Preliminary Clinical Trials with Hycanthone, a new Antischistosomal Agent

Summary From Miracil D® (lucanthone), a hydroxymethyl derivative (hycanthone), can be obtained through the biological activity of the microorganism spergillus sclerotiorum. This compound was claimed to be the antischistosomal metabolite of Miracil D and was found very active when administered to mice, hamsters, and Cebus monkeys experimentally infected with Schistosoma mansoni. Clinical trials with hycanthone were performed on 52 patients with active schistosomiasis mansoni.
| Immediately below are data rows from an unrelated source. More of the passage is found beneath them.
Definition first_schedule (class_id : nat) (day : option nat)
           (start_t end_t : option time) (db : DB) : option Schedule :=
  match day, start_t, end_t with
  | Some day, Some start_t, Some end_t =>
      find (fun s => (schedule_class_id s =? class_id)%nat
                     && (day_of_week s =? day)%nat
                     && time_eqb (start_time s) start_t
                     && time_eqb (end_time s) end_t) (schedules db)
  | _, _, _ => None
  end.

(** SQLite holds an INTEGER on 64 bits, with a sign: bound to a query,
    an [int] of 2**63 or more makes the driver raise OverflowError. *)
Definition fits_integer (n : nat) : bool := (N.of_nat n <? 2 ^ 63)%N.

(** [Schedule.query.filter_by(class_id=..., day_of_week=..., start_time=...,
    end_time=...).first()] as the importers run it, on the day of an entry:
    the look-up raises when the day does not fit. *)
Definition find_schedule {St} (class_id : nat) (day : option nat)
           (start_t end_t : option time) : M St (option Schedule) :=
  match day with
  | Some d =>
      if fits_integer d
      then query (first_schedule class_id day start_t end_t)
      else raise
  | None => query (first_schedule class_id day start_t end_t)
  end.

(** [entry[key]] for a key the dict may lack: KeyError without it. *)
Definition item {St A} (value : option A) : M St A :=
  match value with
  | Some a => ret a
  | None => raise
  end.

(** *** Writes: [db.session.add(row); db.session.commit()]

    The commit raises when a [nullable=False] column is given [None]. *)
Definition commit_floor {St} (name : string) (number : nat) : M St Floor :=
  fun s =>
    let db := fst s in
    let f := mk_floor (next_id (map floor_id (floors db))) name number in
    ((mk_db (floors db ++ [f]) (classes db) (teachers db) (subjects db)
            (schedules db), snd s), Value f).

Definition commit_class {St} (name : option string) (floor_id : nat)
  : M St Class :=
  fun s =>
    let db := fst s in
    match name with
    | None => (s, Raised)
    | Some name =>
        let c := mk_class (next_id (map class_id (classes db))) name floor_id in
        ((mk_db (floors db) (classes db ++ [c]) (teachers db) (subjects db)
                (schedules db), snd s), Value c)
    end.

Definition commit_teacher {St} (name : option string) : M St Teacher :=
  fun s =>
    let db := fst s in
    match name with
    | None => (s, Raised)
    | Some name =>
        let t := mk_teacher (next_id (map teacher_id (teachers db))) name in
        ((mk_db (floors db) (classes db) (teachers db ++ [t]) (subjects db)
                (schedules db), snd s), Value t)
    end.

Definition commit_subject {St} (name : option string) : M St Subject :=
  fun s =>
    let db := fst s in
    match name with
    | None => (s, Raised)
    | Some name =>
        let x := mk_subject (next_id (map subject_id (subjects db))) name in
        ((mk_db (floors db) (classes db) (teachers db) (subjects db ++ [x])
                (schedules db), snd s), Value x)
    end.

Definition commit_schedule {St} (class_id teacher_id subject_id : nat)
           (day : option nat) (start_t end_t : option time) : M St Schedule :=
  fun s =>
    let db := fst s in
    match day, start_t, end_t with
    | Some day, Some start_t, Some end_t =>
        let x := mk_schedule (next_id (map schedule_id (schedules db)))
                             class_id teacher_id subject_id day start_t end_t in
        ((mk_db (floors db) (classes db) (teachers db) (subjects db)
                (schedules db ++ [x]), snd s), Value x)
    | _, _, _ => (s, Raised)
    end.

(** *** Get-or-create, the block each importer repeats for a floor, a
    class, a teacher and a subject; [created] is the bookkeeping the
    importer does after the commit of a new row. *)
Definition get_or_create_floor {St} (floor_number : nat) : M St Floor :=
  (floor <- query (first_floor floor_number) ;;
   match floor with
   | Some floor => ret floor
   | None => commit_floor (floor_label floor_number) floor_number
   end)%store.

Definition get_or_create_class {St} (name : option string) (floor_id : nat)
           (created : string -> St -> St) : M St Class :=
  (class_room <- query (first_class name floor_id) ;;
   match class_room with
   | Some class_room => ret class_room
   | None =>
       class_room <- commit_class name floor_id ;;
       update_stats (created (class_name class_room)) ;;
       ret class_room
   end)%store.

Definition get_or_create_teacher {St} (name : option string)
           (created : string -> St -> St) : M St Teacher :=
  (teacher <- query (first_teacher name) ;;
   match teacher with
   | Some teacher => ret teacher
   | None =>
       teacher <- commit_teacher name ;;
       update_stats (created (teacher_name teacher)) ;;
       ret teacher
   end)%store.

Definition get_or_create_subject {St} (name : option string)
           (created : string -> St -> St) : M St Subject :=
  (subject <- query (first_subject name) ;;
   match subject with
   | Some subject => ret subject
   | None =>
       subject <- commit_subject name ;;
       update_stats (created (subject_name subject)) ;;
       ret subject
   end)%store.

(** [s.add(x)] on a set of names. *)
Definition set_add (x : string) (s : list string) : list string :=
  if existsb (String.eqb x) s then s else (s ++ [x])%list.

End Store.

(* ===================================================================== *)
(** ** The extractors *)
(* ===================================================================== *)

(** import_schedule_smart.py *)
Module Smart.
Import PyStr.

Definition skip_keywords : list string :=
  ["ylbmessa"; "tsafkaerb"; "kaerb"; "assembly"; "breakfast"; "break"].

Definition extract_subject_and_teacher (cell_text : string)
  : option string * option string :=
  if negb (truthy cell_text) || (strip cell_text =? "") then (None, None)
  else
    let cell_text := strip cell_text in
    if existsb (fun kw => str_in kw (lower cell_text)) skip_keywords
    then (None, None)
    else
      let lines := nonblank_lines cell_text in
      match lines with
      | [] => (None, None)
      | subject :: rest =>
          let teacher :=
            if (1 <? List.length lines)%nat then join " " rest else "Unknown" in
          (Some subject, Some teacher)
      end.

Import Timetable Store.

(** The day of a page, read from the second cell of the second row only.
    The outer [None] is the [IndexError] of [table[1][1]] on a second row
    of a single cell, which nothing catches. *)
Definition day_of_table (t : table) : option (option (string * nat)) :=
  match nth_error t 1 with
  | None => Some None
  | Some [] => Some None
  | Some r1 =>
      match nth_error r1 1 with
      | None => None
      | Some c =>
          let day_cell := if truthy_opt c then lower (str c) else "" in
          Some (find (fun kv => str_in (fst kv) day_cell) DAY_MAPPING)
      end
  end.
The drug was administered, per os, at the dosage levels of 2 and 3 mg per kg per day with an antacid preparation, twice a day, for 5 consecutive days. In all but two patients treatment could be completed. Nausea, vomiting, anorexia, vertigo, and headache were the commonest side-effects. Therapeutic activity could be evaluated in 44 cases by repeated stool examination (four to six) or by one rectal biopsy performed at least 4 months after treatment, or by both. The percentages of patients considered as cured were 83.3 and 80.0 for the schedules of 2 and 3 mg per kg, respectively. Laboratory and clinical data on the antischistosomal activity of hycanthone obtained so far emphasize the need for further clinical trials with this compound.